We in the develop world don't really see the battle that goes on around us like many are aware in other parts of the world, but I am here to tell you it is very real and we are not immune. You see the spiritual forces of evil surround us through our complacency, you see we are not much of a threat as long as he can keep us wrapped up in the wants and desires of this world and keep us complacent to fighting what really matters getting God's word out there and spreading the Good News of the Gospel of Jesus Christ. I ask you when was the last time you stepped out and shared what Jesus has done for you? Do you know anyone that does not have a personal relationship with Jesus Christ?  Do you know what your or their tomorrow will bring? Have you shared with them what you know? or Have you fallen into the trap of complacency?

We all are given the choice to walk with Jesus or walk with the spiritual forces of evil. Who do you choose to walk with? God has shown me that there are only two sides and if I am not on one side I am on the other. I have witnessed the horror of the side against God and I will choose to walk with God and when I mess up ask for his forgiveness.

God has also showed me what Mathew 6:25-34 means. When the world had closed its doors and I was left without a healthcare system or a job because of what we went through God brought this verse to life as he brought me to an understanding of how much more valuable life is than what we think we need to sustain it in this world. For over 6 months, I would realize this as we went through only focusing on how we would make it through the days with our lives; food & clothing became unimportant. I went those months without being able to eat as those moments became impossible to have. I still manged to walk through it as God became the only bread I needed.
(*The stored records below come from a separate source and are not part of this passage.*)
Local Open Scope Z_scope.

(** ** Probes *)

Section probes.
Context {U : Type} `{CMemory} (E : env U) (rounds : nat).
Local Notation M := (M U).

(** The counter is the number of probes, and the block callback is ready to fire again
    once the pad is not blocked. *)
Record probing_ok (g : pad_probing) : Prop := {
  pr_count : has_probes g = zlen (probes g);
  pr_ready : blocked g = false -> block_callback_fired g = false;
}.

Inductive probe_op :=
| AddProbe (types : Z) (callback : option nat)
| RemoveProbe (id : Z)
| Block
| Unblock
| SetBlockCallback (callback : option nat).

Definition run_probe_op (p : nat) (op : probe_op) : M unit :=
  match op with
  | AddProbe types callback => _ ← zst_pad_add_probe p types callback; mret tt
  | RemoveProbe id => _ ← zst_pad_remove_probe p id; mret tt
  | Block => _ ← zst_pad_block p; mret tt
  | Unblock => _ ← zst_pad_unblock p; mret tt
  | SetBlockCallback callback => _ ← zst_pad_set_block_callback p callback; mret tt
  end.

Fixpoint run_probe_ops (p : nat) (ops : list probe_op) : M unit :=
  match ops with [] => mret tt | op :: ops => _ ← run_probe_op p op; run_probe_ops p ops end.

Lemma remove_probe_length id l l' : remove_probe id l = Some l' -> zlen l = zlen l' + 1.
Proof.
  revert l'. induction l as [|b l IH]; intros l'; cbn [remove_probe]; [done|].
  destruct (_ =? _); [intros [= <-]; by rewrite zlen_cons, Z.add_comm|].
  destruct (remove_probe id l) as [k|]; cbn; [|done]. intros [= <-]. rewrite !zlen_cons, (IH k) by done. lia.
Qed.

(** One operation, on a pad with fewer than 2^32 - 1 probes. *)
Lemma probe_op_ok p op (w : world U) x :
  w_pads w !! p = Some x -> probing_ok (pad_probes x) -> zlen (probes (pad_probes x)) < 4294967295 ->
  exists v y, run_probe_op p op w = Done (tt, v) /\ w_pads v !! p = Some y /\ probing_ok (pad_probes y) /\
    zlen (probes (pad_probes y)) <= zlen (probes (pad_probes x)) + 1.
Proof.
  intros Hx [Hcount Hready] Hfew. pose proof (zlen_nonneg (probes (pad_probes x))).
  assert (forall g, probing_ok g -> zlen (probes g) <= zlen (probes (pad_probes x)) + 1 ->
    exists v y, @Done (unit * world U) (tt, put_pads w (<[p := with_probing x g]> (w_pads w))) = Done (tt, v) /\ w_pads v !! p = Some y /\
      probing_ok (pad_probes y) /\ zlen (probes (pad_probes y)) <= zlen (probes (pad_probes x)) + 1) as Hput.
  { intros g Hg Hlen. eexists _, _. split; [done|]. cbn. rewrite lookup_insert_eq. split; [done|]. by split. }
  assert (exists v y, @Done (unit * world U) (tt, w) = Done (tt, v) /\ w_pads v !! p = Some y /\
      probing_ok (pad_probes y) /\ zlen (probes (pad_probes y)) <= zlen (probes (pad_probes x)) + 1) as Hsame.
  { exists w, x. split_and!; try done. lia. }
  destruct op as [types [c|]|id| | |c]; cbn [run_probe_op];
    unfold zst_pad_add_probe, zst_pad_remove_probe, zst_pad_block, zst_pad_unblock, zst_pad_set_block_callback, set_block,
      modify_probing, modify_pad, get_pad, set_pad, mbind, M_bind, mret, M_ret; rewrite ?Hx.
  - destruct (types =? 0); [exact Hsame|]. destruct (malloc_ok _); [|exact Hsame]. cbn [negb]. rewrite Hx. cbn zeta.
    destruct (if next_probe_id _ =? 0 then _ else _) as [id next]. apply Hput; [|cbn [probes]; rewrite zlen_cons; lia].
    constructor; cbn [has_probes probes blocked block_callback_fired]; [|done]. rewrite zlen_cons, u32_small by lia. lia.
  - exact Hsame.
  - destruct (id =? 0); [exact Hsame|]. rewrite Hx. cbn zeta. destruct (remove_probe _ _) as [l|] eqn:El; [|exact Hsame].
    apply remove_probe_length in El. pose proof (zlen_nonneg l). apply Hput; cbn [probes]; [|lia].
    constructor; cbn [has_probes probes blocked block_callback_fired]; [|done]. rewrite u32_small by lia. lia.
  - apply Hput; cbn [probes]; [|lia]. by constructor.
  - apply Hput; cbn [probes]; [|lia]. by constructor.
  - apply Hput; cbn [probes]; [|lia]. by constructor.
Qed.

Lemma probe_ops_ok p ops (w : world U) x :
  w_pads w !! p = Some x -> probing_ok (pad_probes x) -> zlen (probes (pad_probes x)) + zlen ops < 4294967295 ->
  exists v y, run_probe_ops p ops w = Done (tt, v) /\ w_pads v !! p = Some y /\ probing_ok (pad_probes y).
Proof.
  revert w x. induction ops as [|op ops IH]; intros w x Hx Hok Hlen; cbn [run_probe_ops]; [by exists w, x|].
  rewrite zlen_cons in Hlen. pose proof (zlen_nonneg ops). destruct (probe_op_ok p op w x Hx Hok) as (v & y & Hrun & Hy & Hoky & Hmore); [lia|].
  unfold mbind, M_bind. rewrite Hrun. by apply (IH v y); [| |lia].
Qed.

Lemma with_probing_id x : with_probing x (pad_probes x) = x.
Proof. by destruct x. Qed.

Lemma put_same (w : world U) p x : w_pads w !! p = Some x -> put_pads w (<[p := x]> (w_pads w)) = w.
Proof. intros Hx. unfold put_pads. rewrite insert_id by done. by destruct w. Qed.

(** The pad itself is not blocked and has no probes: the long way does nothing either. *)
Lemma slow_same p buf type (w : world U) x :
  w_pads w !! p = Some x -> probing_ok (pad_probes x) -> (0 < rounds)%nat ->
  pad_run_probes E rounds p buf type w = run_probes_slow E rounds p buf type w.
Proof.
  intros Hx [Hcount Hready] Hrounds. unfold pad_run_probes, get_pad, mbind, M_bind. rewrite Hx.
  destruct (negb (blocked (pad_probes x)) && (has_probes (pad_probes x) =? 0)) eqn:Hfast; [|done].
  apply andb_prop in Hfast as [Hb Hn]. apply negb_true_iff in Hb. apply Z.eqb_eq in Hn.
  assert (probes (pad_probes x) = []) as Hnil by (destruct (probes (pad_probes x)) as [|b l]; [done|]; rewrite zlen_cons in Hcount; pose proof (zlen_nonneg l); lia).
  destruct rounds as [|r]; [lia|]. unfold run_probes_slow. cbn [pad_handle_block].
  unfold set_fired, modify_probing, modify_pad, get_pad, set_pad, mbind, M_bind, mret, M_ret. rewrite Hx. cbn zeta. rewrite Hb.
  cbn [negb]. rewrite Hx.
  assert (mk_probing (has_probes (pad_probes x)) (probes (pad_probes x)) (next_probe_id (pad_probes x))
            (blocked (pad_probes x)) false (block_callback (pad_probes x)) = pad_probes x) as Eg.
  { specialize (Hready Hb). destruct (pad_probes x); cbn in *. by rewrite Hready. }
  rewrite Eg, with_probing_id, (put_same w p x Hx). cbn [is_probe_ok negb]. rewrite Hx.
  unfold matching_probes. by rewrite Hnil.
Qed.
End probes.

(** The lock-free exit of the probe runner gives what the full path would give:
    whatever probes were added and removed and however the pad was blocked before, the
    answer and the pad are those of checking the block and running the probes. *)
Theorem fast_exit_equivalent {U : Type} `{CMemory} (E : env U) (rounds : nat) name d (w v : world U) p ops buf type :
  zst_pad_create name d w = Done (Some p, v) -> zlen ops < 4294967295 -> (0 < rounds)%nat ->
  exists u, run_probe_ops p ops v = Done (tt, u) /\
    pad_run_probes E rounds p buf type u = run_probes_slow E rounds p buf type u.
Proof.
  intros Hcreate Hops Hrounds.
  assert (exists x, w_pads v !! p = Some x /\ pad_probes x = mk_probing 0 [] 1 false false None) as (x & Hx & Hg).
  { revert Hcreate. unfold zst_pad_create. destruct (malloc_ok _); [|done].
    unfold fresh, set_pad, mbind, M_bind, mret, M_ret. cbn. intros [= <- <-]. cbn. rewrite lookup_insert_eq. by eexists. }
  destruct (probe_ops_ok p ops v x Hx) as (u & y & Hrun & Hy & Hok); rewrite ?Hg; [by constructor|cbn; rewrite zlen_nil; lia|].
  exists u. split; [done|]. by apply (slow_same E rounds p buf type u y).
Qed.

(** ** Links and capabilities *)

Section negotiation.
Context {U : Type} `{CMemoryOk} (stale_size : caps_value -> Z) (E : env U) (rounds : nat).
Local Notation M := (M U).

(** Equal but for the unused room in the arrays of fields. *)
Definition same_struct (s s' : zst_caps_struct_t) : Prop := exists cap, s' = with_fields s (cs_fields s) cap.

Lemma same_struct_accepts s s' m : same_struct s s' -> accepts s' m <-> accepts s m.
Proof. intros [cap ->]. done. Qed.

Lemma copy_structs_spec c : caps_ok c -> exists c', copy_structs stale_size c = Some c' /\ Forall2 same_struct c c'.
Proof.
  induction 1 as [|s c Hs Hc IH]; [by exists []|]. destruct IH as (c' & Hcopy & Hsame).
  destruct (struct_copy_spec stale_size s Hs) as [cap Hcap]. exists (with_fields s (cs_fields s) cap :: c').
  cbn [copy_structs]. rewrite Hcap, Hcopy. split; [done|]. constructor; [by exists cap|done].
Qed.

Lemma copy_spec c : caps_ok c -> exists c', zst_caps_copy stale_size (Some c) = Some c' /\ Forall2 same_struct c c'.
Proof. intros Hc. unfold zst_caps_copy. rewrite malloc_total. by apply copy_structs_spec. Qed.

Lemma same_caps_accept c c' m : Forall2 same_struct c c' -> caps_accept c' m <-> caps_accept c m.
Proof.
  intros Hs. split; intros (s & Hin & Ha); apply list_elem_of_lookup in Hin as [i Hi].
  - destruct (Forall2_lookup_r _ _ _ _ _ Hs Hi) as (s0 & Hi0 & Hsame). exists s0. split; [by eapply list_elem_of_lookup_2|].
    by apply (same_struct_accepts s0 s m Hsame).
  - destruct (Forall2_lookup_l _ _ _ _ _ Hs Hi) as (s0 & Hi0 & Hsame). exists s0. split; [by eapply list_elem_of_lookup_2|].
    by apply (same_struct_accepts s s0 m Hsame).
Qed.

Lemma same_caps_ok c c' : caps_ok c -> Forall2 same_struct c c' -> caps_ok c'.
Proof.
  intros Hc Hs. induction Hs as [|s s' c c' [cap ->] Hs IH]; [constructor|]. apply Forall_cons in Hc as [Hs0 Hc].
  constructor; [|by apply IH]. destruct Hs0. by constructor.
Qed.

(** What two ends agree on: one structure, without wildcards, that accepts only what
    both accept. *)
Definition agreed (cs ck c : zst_caps_t) : Prop :=
  exists s, c = [s] /\ struct_ok s /\ (cs_media_type s <> "" -> zst_caps_struct_is_fixed s = true) /\
    forall m, accepts s m -> caps_accept cs m /\ caps_accept ck m.

Lemma agreed_copy cs ck c : agreed cs ck c -> exists c', zst_caps_copy stale_size (Some c) = Some c' /\ agreed cs ck c'.
Proof.
  intros (s & -> & Hs & Hfix & Hacc). destruct (copy_spec [s]) as (c' & Hcopy & Hsame); [by constructor|].
  exists c'. split; [done|]. inversion Hsame as [|? s' ? c0 [cap ->] Hnil]; subst. inversion Hnil; subst.
  exists (with_fields s (cs_fields s) cap). split; [done|]. split; [by apply with_capacity_ok|]. split; [exact Hfix|exact Hacc].
Qed.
Then as time went by God taught me that he was our provider as were we not more valuable than the birds and he feeds them. God showed us that he indeed would care for our needs as he took care of our housing by having the bank tell us, after I lost my job, that we wouldn't need to pay our mortgage till next year and that they would cover the new roof we would need. I don't know about you but to me that was unheard of. We would not have money to buy groceries but God would bring his living word alive again in my life as he showed me first hand the story of the five loaves and 2 fishes (Luke9:12-17), as he took what we had and made every days meals satisfy our hunger and there would be more for the next day.
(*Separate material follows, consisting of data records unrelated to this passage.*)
Definition opt_bits {A} (o : option A) (f : A -> list bool) : list bool :=
  match o with Some a => true :: f a | None => [false] end.

Definition vui_bits (v : vui_syntax) : list bool :=
  opt_bits (v_aspect v) (fun a => put 8 a.1 ++ match a.2 with Some wh => put 16 wh.1 ++ put 16 wh.2 | None => [] end) ++
  opt_bits (v_overscan v) (fun x => [x]) ++
  opt_bits (v_signal v) (fun s => put 3 s.1.1 ++ [s.1.2] ++
     opt_bits s.2 (fun c => put 8 c.1.1 ++ put 8 c.1.2 ++ put 8 c.2)) ++
  opt_bits (v_chroma v) (fun c => ue c.1 ++ ue c.2) ++
  opt_bits (v_timing v) (fun t => put 32 t.1.1 ++ put 32 t.1.2 ++ [t.2]).

Definition is_high (y : sps_syntax) : bool := existsb (Z.eqb (y_profile y)) high_profiles.

Definition sps_head (y : sps_syntax) : list bool :=
  put 8 (y_profile y) ++ put 8 (y_constraints y) ++ put 8 (y_level y) ++ ue (y_id y).

Definition sps_high (y : sps_syntax) : list bool :=
  if is_high y then
    ue (y_chroma y) ++ (if y_chroma y =? 3 then [y_separate y] else []) ++
    ue (y_depths y).1 ++ ue (y_depths y).2 ++ [y_bypass y] ++ opt_bits (y_scaling y) id
  else [].

Definition sps_order (y : sps_syntax) : list bool :=
  ue (y_frame_num y) ++ match y_order y with Poc0 n => ue 0 ++ ue n | Poc2 => ue 2 end ++ ue (y_refs y) ++ [y_gaps y].

Definition sps_size (y : sps_syntax) : list bool :=
  ue (y_width_mbs y) ++ ue (y_height_units y) ++ (if y_frame_mbs y then [true] else [false; y_adaptive y]) ++ [y_direct y] ++
  opt_bits (y_crop y) (fun c => let '(l, r, t, b) := c in ue l ++ ue r ++ ue t ++ ue b).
I could go on and on about what God has been teaching me and I most likely will continue in the future.

I just have a desire to walk with Jesus in full dependency of him. I want to go out into this world and tell everyone this isn't just something to believe in it is very much alive and real!!
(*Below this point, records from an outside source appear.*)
Definition H26X_DEFAULT_MAX_NAL : Z := 16 * 1024 * 1024.
Definition H26X_DEFAULT_MAX_BUFFERED : Z := 64 * 1024 * 1024.
Definition ZST_H26X_PARSER_CAPS_AVCC : string := "codec_data-avcc".
Definition ZST_H26X_PARSER_CAPS_FRAMERATE : string := "framerate".
(** [sizeof(h26x_parser_t)] *)
Definition SIZEOF_H26X_PARSER : Z := 12864.

(** ** The source pad of an element *)

Class SrcPad (D : Type) := {
  src_linked : D -> bool;
  src_push : D -> zst_buffer -> zst_result_t * D;
  src_event : D -> zst_pad_event_t -> zst_result_t * D;
  src_get_caps : D -> option zst_caps_t;
  src_caps_changed : D -> option zst_caps_t -> option zst_caps_t -> D;
}.

(** ** The state *)

Inductive h26x_codec_t := H26X_CODEC_AUTO | H26X_CODEC_H264 | H26X_CODEC_H265.
Inductive h26x_format_t := H26X_FMT_AUTO | H26X_FMT_ANNEXB | H26X_FMT_LENGTH.
Inductive h26x_policy_t := H26X_ERROR | H26X_DROP | H26X_WARN_DROP.

#[export] Instance h26x_codec_eq : EqDecision h26x_codec_t.
Proof. solve_decision. Defined.
#[export] Instance h26x_format_eq : EqDecision h26x_format_t.
Proof. solve_decision. Defined.
#[export] Instance h26x_policy_eq : EqDecision h26x_policy_t.
Proof. solve_decision. Defined.

Record h264_pps_t := mk_pps { pps_nal : option bytes; pps_sps_id : Z; pps_version : Z; pps_valid : bool }.
Definition pps_zero : h264_pps_t := mk_pps None 0 0 false.

Record h26x_config := mk_config {
  codec : h26x_codec_t;
  input_format : h26x_format_t;
  nal_length_size : Z;
  aggregate_au : bool;
  policy : h26x_policy_t;
  max_nal_size : Z;
  max_au_size : Z;
  max_buffered_bytes : Z;
}.

(** [adapter]: the block's first [adapter_len] bytes wait to be parsed. *)
Record h26x_adapter := mk_adapter {
  adapter : option bytes;
  adapter_len : Z;
  adapter_cap : Z;
  adapter_pts : Z;
  adapter_dts : Z;
  adapter_duration : Z;
  have_timestamp : bool;
}.

Record h264_activation := mk_activation {
  h264_active : bool;
  h264_active_sps : Z;
  h264_active_pps : Z;
  h264_active_sps_version : Z;
  h264_active_pps_version : Z;
}.

Record h26x_format := mk_format {
  fm_width : Z;
  fm_height : Z;
  fm_coded_width : Z;
  fm_coded_height : Z;
  fm_profile : Z;
  fm_level : Z;
  fm_bit_depth : Z;
  fm_framerate : cdouble;
  format_valid : bool;
  format_dirty : bool;
}.

Record h26x_counts := mk_counts {
  generation : Z;
  parsed_nals : Z;
  output_buffers : Z;
  parse_errors : Z;
  dropped_nals : Z;
}.

(** The access unit being gathered. *)
Record h26x_au := mk_hau {
  hau : option bytes;
  hau_len : Z;
  hau_cap : Z;
  hau_pts : Z;
  hau_dts : Z;
  hau_duration : Z;
  hau_flags : Z;
  hau_has_vcl : bool;
}.

(** [ps] are the H.265 sets: video, sequence, picture ([ps_len] is their length). *)
Record h26x_parser_t := mk_parser {
  hp_config : h26x_config;
  hp_adapter : h26x_adapter;
  hp_ps : list (option bytes);
  h264_sps : list h264_sps_t;
  h264_pps : list h264_pps_t;
  hp_active : h264_activation;
  hp_format : h26x_format;
  hp_counts : h26x_counts;
  hp_au : h26x_au;
}.

Definition set_config (s : h26x_parser_t) c :=
  mk_parser c (hp_adapter s) (hp_ps s) (h264_sps s) (h264_pps s) (hp_active s) (hp_format s) (hp_counts s) (hp_au s).
Definition set_adapter (s : h26x_parser_t) a :=
  mk_parser (hp_config s) a (hp_ps s) (h264_sps s) (h264_pps s) (hp_active s) (hp_format s) (hp_counts s) (hp_au s).
Definition set_sets (s : h26x_parser_t) ps sps pps :=
  mk_parser (hp_config s) (hp_adapter s) ps sps pps (hp_active s) (hp_format s) (hp_counts s) (hp_au s).
Definition set_active (s : h26x_parser_t) a f :=
  mk_parser (hp_config s) (hp_adapter s) (hp_ps s) (h264_sps s) (h264_pps s) a f (hp_counts s) (hp_au s).
Definition set_counts (s : h26x_parser_t) c :=
  mk_parser (hp_config s) (hp_adapter s) (hp_ps s) (h264_sps s) (h264_pps s) (hp_active s) (hp_format s) c (hp_au s).
Definition set_au (s : h26x_parser_t) u :=
  mk_parser (hp_config s) (hp_adapter s) (hp_ps s) (h264_sps s) (h264_pps s) (hp_active s) (hp_format s) (hp_counts s) u.

Definition with_input (c : h26x_config) (k : h26x_codec_t) (f : h26x_format_t) : h26x_config :=
  mk_config k f (nal_length_size c) (aggregate_au c) (policy c) (max_nal_size c) (max_au_size c) (max_buffered_bytes c).
Definition with_valid (f : h26x_format) (valid dirty : bool) : h26x_format :=
  mk_format (fm_width f) (fm_height f) (fm_coded_width f) (fm_coded_height f) (fm_profile f) (fm_level f)
    (fm_bit_depth f) (fm_framerate f) valid dirty.
Definition set_dirty (s : h26x_parser_t) (dirty : bool) : h26x_parser_t :=
  set_active s (hp_active s) (with_valid (hp_format s) (format_valid (hp_format s)) dirty).

(** The counters, one of them a step further. *)
Definition count_generation (s : h26x_parser_t) : h26x_parser_t :=
  let c := hp_counts s in
  set_counts s (mk_counts (u64 (generation c + 1)) (parsed_nals c) (output_buffers c) (parse_errors c) (dropped_nals c)).
Definition count_nal (s : h26x_parser_t) : h26x_parser_t :=
  let c := hp_counts s in
  set_counts s (mk_counts (generation c) (u64 (parsed_nals c + 1)) (output_buffers c) (parse_errors c) (dropped_nals c)).
Definition count_output (s : h26x_parser_t) : h26x_parser_t :=
  let c := hp_counts s in
  set_counts s (mk_counts (generation c) (parsed_nals c) (u64 (output_buffers c + 1)) (parse_errors c) (dropped_nals c)).
Definition count_error (s : h26x_parser_t) : h26x_parser_t :=
  let c := hp_counts s in
  set_counts s (mk_counts (generation c) (parsed_nals c) (output_buffers c) (u64 (parse_errors c + 1)) (dropped_nals c)).
Definition count_dropped (s : h26x_parser_t) : h26x_parser_t :=
  let c := hp_counts s in
  set_counts s (mk_counts (generation c) (parsed_nals c) (output_buffers c) (parse_errors c) (u64 (dropped_nals c + 1))).

(** ** Growing blocks *)

(** [limit] is below 2^32 and a block has 256 bytes or more, so 32 rounds are enough. *)
Fixpoint double_until (n : nat) (next need limit : Z) : Z :=
  match n with
  | O => next
  | S n => if (next <? need) && (next <=? limit / 2) then double_until n (next * 2) need limit else next
  end.

Section parser.
Context {D : Type} `{SrcPad D} `{CMemory} (stale_size : caps_value -> Z).
Implicit Type s : h26x_parser_t.
Implicit Type d : D.

(** The block and its capacity with room for [add] bytes after [have]. *)
Definition reserve (block : option bytes) (cap have add limit : Z) : option (option bytes * Z) :=
  if u64 (limit - have) <? add then None
  else
    let need := u64 (have + add) in
    if need <=? cap then Some (block, cap)
    else
      let next := double_until 32 (if cap =? 0 then 256 else cap) need limit in
      let next := if next <? need then need else next in
      if malloc_ok next then Some (Some (default [] block), next) else None.

(** Bytes after the first [len] of a block, which must have room for them; the bytes
    before must have been written. *)
Definition append (block : option bytes) (cap len : Z) (data : bytes) : outcome (option bytes) :=
  if cap <? len + zlen data then Fault
  else match block with
  | Some p => if zlen p <? len then Fault else Done (Some (sub_bytes 0 len p ++ data))
  | None => match data with [] => Done None | _ => Fault end
  end.

Definition clear_au s : h26x_parser_t :=
  let u := hp_au s in set_au s (mk_hau None 0 0 (hau_pts u) (hau_dts u) (hau_duration u) 0 false).

Definition clear_adapter s : h26x_parser_t :=
  let a := hp_adapter s in
  set_adapter s (mk_adapter (adapter a) 0 (adapter_cap a) (adapter_pts a) (adapter_dts a) (adapter_duration a) false).

Definition free_adapter s (len : Z) : h26x_parser_t :=
  let a := hp_adapter s in
  set_adapter s (mk_adapter None len 0 (adapter_pts a) (adapter_dts a) (adapter_duration a) (have_timestamp a)).

Definition clear_ps s : h26x_parser_t :=
  let s := set_sets s (repeat None 3) (repeat sps_zero (Z.to_nat H264_MAX_SPS)) (repeat pps_zero (Z.to_nat H264_MAX_PPS)) in
  let a := hp_active s in
  let f := hp_format s in
  set_active s
    (mk_activation false (h264_active_sps a) (h264_active_pps a) (h264_active_sps_version a) (h264_active_pps_version a))
    (mk_format (fm_width f) (fm_height f) (fm_coded_width f) (fm_coded_height f) (fm_profile f) (fm_level f)
       (fm_bit_depth f) d_zero (format_valid f) (format_dirty f)).

Definition parser_pad_destroy s : h26x_parser_t := clear_ps (clear_au (free_adapter s 0)).

(** ** Capabilities *)

Definition get_sps s (id : Z) : h264_sps_t := default sps_zero (h264_sps s !! Z.to_nat id).
Definition get_pps s (id : Z) : h264_pps_t := default pps_zero (h264_pps s !! Z.to_nat id).
Definition nal_bytes (nal : option bytes) : bytes := default [] nal.

Definition START4 : bytes := [0; 0; 0; 1].

Definition media_name s : string :=
  match codec (hp_config s) with H26X_CODEC_H264 => "video/x-h264" | _ => "video/x-h265" end.

(** The members every stream has. *)
Definition describe s (caps : option zst_caps_t) : option zst_caps_t :=
  let f := hp_format s in
  let caps := (zst_caps_set_string stale_size caps "stream-format" (Some "byte-stream"%string)).2 in
  let caps := (zst_caps_set_string stale_size caps "alignment"
                 (Some (if aggregate_au (hp_config s) then "au"%string else "nal"%string))).2 in
  let caps := (zst_caps_set_uint stale_size caps "width" (fm_width f)).2 in
  let caps := (zst_caps_set_uint stale_size caps "height" (fm_height f)).2 in
  let caps := (zst_caps_set_uint stale_size caps "coded-width" (fm_coded_width f)).2 in
  let caps := (zst_caps_set_uint stale_size caps "coded-height" (fm_coded_height f)).2 in
  let caps := (zst_caps_set_uint stale_size caps "profile-idc" (fm_profile f)).2 in
  let caps := (zst_caps_set_uint stale_size caps "level-idc" (fm_level f)).2 in
  let caps := (zst_caps_set_uint stale_size caps "bit-depth-luma" (fm_bit_depth f)).2 in
  (zst_caps_set_uint stale_size caps "bit-depth-chroma" (fm_bit_depth f)).2.

(** The AVC decoder configuration record. *)
Definition avcc (sps pps : bytes) : bytes :=
  [1; rd sps 1; rd sps 2; rd sps 3; 255; 225; u8 (Z.shiftr (zlen sps) 8); u8 (zlen sps)] ++ sps ++
  [1; u8 (Z.shiftr (zlen pps) 8); u8 (zlen pps)] ++ pps.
I have a desire to walk from one coast to the other of Canada declaring God's truth as I follow Jesus and his lead, serving those who I come in contact with the love and comfort my Savior has given me. I have been told I am crazy, I have been told I should be happy where I am and that this is the ministry God has placed me in, but I ask why does my heart break to leave the things of this world that hold me in bondage and walk free with the one who has saved me spreading his Good News. I feel that I have spoke to all that I know about what God has done for us through his Son Jesus Christ and I need to reach the unreached. I know that I am probably being a dreamer but I pray not, I pray God will set me free to follow what my heart breaks to do go out and share what he has done for us.

God I can not praise you enough as you are the almighty, all sovereign, King of Kings Creator of all. I come to you asking to be free of the bondage's of this world that hold me back from walking with you in your complete will. I want to shout out to all that do not know you and share what you have done for us all. In Jesus Name Amen.